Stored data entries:
"""
Lemma position_app_hit l x k :
  Forall (fun y => p y = false) l -> p x = true ->
  position p (l ++ x :: k) = Some (length l).
Proof.
  intros Hl Hx. induction Hl as [|y l Hy Hl IH]; simpl; [by rewrite Hx|].
  by rewrite Hy, IH.
Qed.

Lemma position_Some l i :
  position p l = Some i ->
  exists x, l = take i l ++ x :: drop (S i) l /\ p x = true /\
            Forall (fun y => p y = false) (take i l) /\ (i < length l)%nat.
Proof.
  revert i; induction l as [|y l IH]; intros i; simpl; [done|].
  destruct (p y) eqn:Hy.
  - intros [= <-]. exists y. repeat split; simpl; auto with lia.
  - destruct (position p l) as [j|] eqn:Hj; simpl; [|done].
    intros [= <-]. destruct (IH j eq_refl) as (x & Heq & Hx & Hf & Hl).
    exists x. simpl. rewrite <- Heq. repeat split; auto with lia.
Qed.

Lemma position_None l : position p l = None <-> Forall (fun y => p y = false) l.
Proof.
  induction l as [|y l IH]; simpl; [by split; auto|].
  destruct (p y) eqn:Hy.
  - split; [done|]. intros H. inversion H; congruence.
  - rewrite fmap_None, IH. split; [by constructor|]. by inversion 1.
Qed.
End Position.

(** ** Decimal integers *)

Definition ASCII_PLUS : Z := 43.
Definition ASCII_MINUS : Z := 45.
Definition ASCII_0 : Z := 48.

(** [char::to_digit(10)] on an ASCII byte. *)
Definition digit_val (c : Z) : option Z :=
  if (48 <=? c) && (c <=? 57) then Some (c - 48) else None.

Definition is_digit (c : Z) : Prop := 48 <= c <= 57.

(** The result of a checked [i64] operation. *)
Definition checked_i64 (n : Z) : option Z :=
  if (- 2 ^ 63 <=? n) && (n <? 2 ^ 63) then Some n else None.

(** The digit loop of [from_str_radix]: [acc.checked_mul(10)] and then
    [checked_add] (sign [1]) or [checked_sub] (sign [-1]). *)
Fixpoint parse_digits (sgn acc : Z) (s : list Z) : option Z :=
  match s with
  | [] => Some acc
  | c :: s =>
      d ← digit_val c;
      m ← checked_i64 (acc * 10);
      acc' ← checked_i64 (m + sgn * d);
      parse_digits sgn acc' s
  end.

(** [i64::from_str_radix(s, 10)]: an optional sign, then at least one digit;
    [None] stands for any [ParseIntError]. *)
Definition i64_from_str_radix (s : list Z) : option Z :=
  match s with
  | [] => None
  | c :: rest =>
      if ((c =? ASCII_PLUS) || (c =? ASCII_MINUS)) && (length rest =? 0)%nat then None
      else if c =? ASCII_PLUS then parse_digits 1 0 rest
      else if c =? ASCII_MINUS then parse_digits (-1) 0 rest
      else parse_digits 1 0 s
  end.

(** The decimal digits of a natural number, most significant first. *)
Fixpoint dec_digits (fuel : nat) (n : Z) (acc : list Z) : list Z :=
  match fuel with
  | O => acc
  | S f =>
      let acc' := (48 + n mod 10) :: acc in
      if n / 10 =? 0 then acc' else dec_digits f (n / 10) acc'
  end.

(** Every 64-bit integer has at most twenty decimal digits. *)
Definition DEC_FUEL : nat := 20.

(** [usize::to_string] and [i64::to_string], as bytes. *)
Definition usize_to_string (n : Z) : list Z := dec_digits DEC_FUEL n [].
Definition i64_to_string (n : Z) : list Z :=
  if n <? 0 then ASCII_MINUS :: dec_digits DEC_FUEL (- n) [] else dec_digits DEC_FUEL n [].

(** The number a digit string denotes, after the prefix [acc]. *)
Fixpoint horner (acc : Z) (s : list Z) : Z :=
  match s with
  | [] => acc
  | c :: s => horner (acc * 10 + (c - 48)) s
  end.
"""
Using the entries above, repeat only the lines from the one containing "else if c =? ASCII_MINUS" through the one containing "let acc' := (48 + n mod 10) :: acc in", end lines included.

- _RESPONSE BELOW_:
      else if c =? ASCII_MINUS then parse_digits (-1) 0 rest
      else parse_digits 1 0 s
  end.

(** The decimal digits of a natural number, most significant first. *)
Fixpoint dec_digits (fuel : nat) (n : Z) (acc : list Z) : list Z :=
  match fuel with
  | O => acc
  | S f =>
      let acc' := (48 + n mod 10) :: acc in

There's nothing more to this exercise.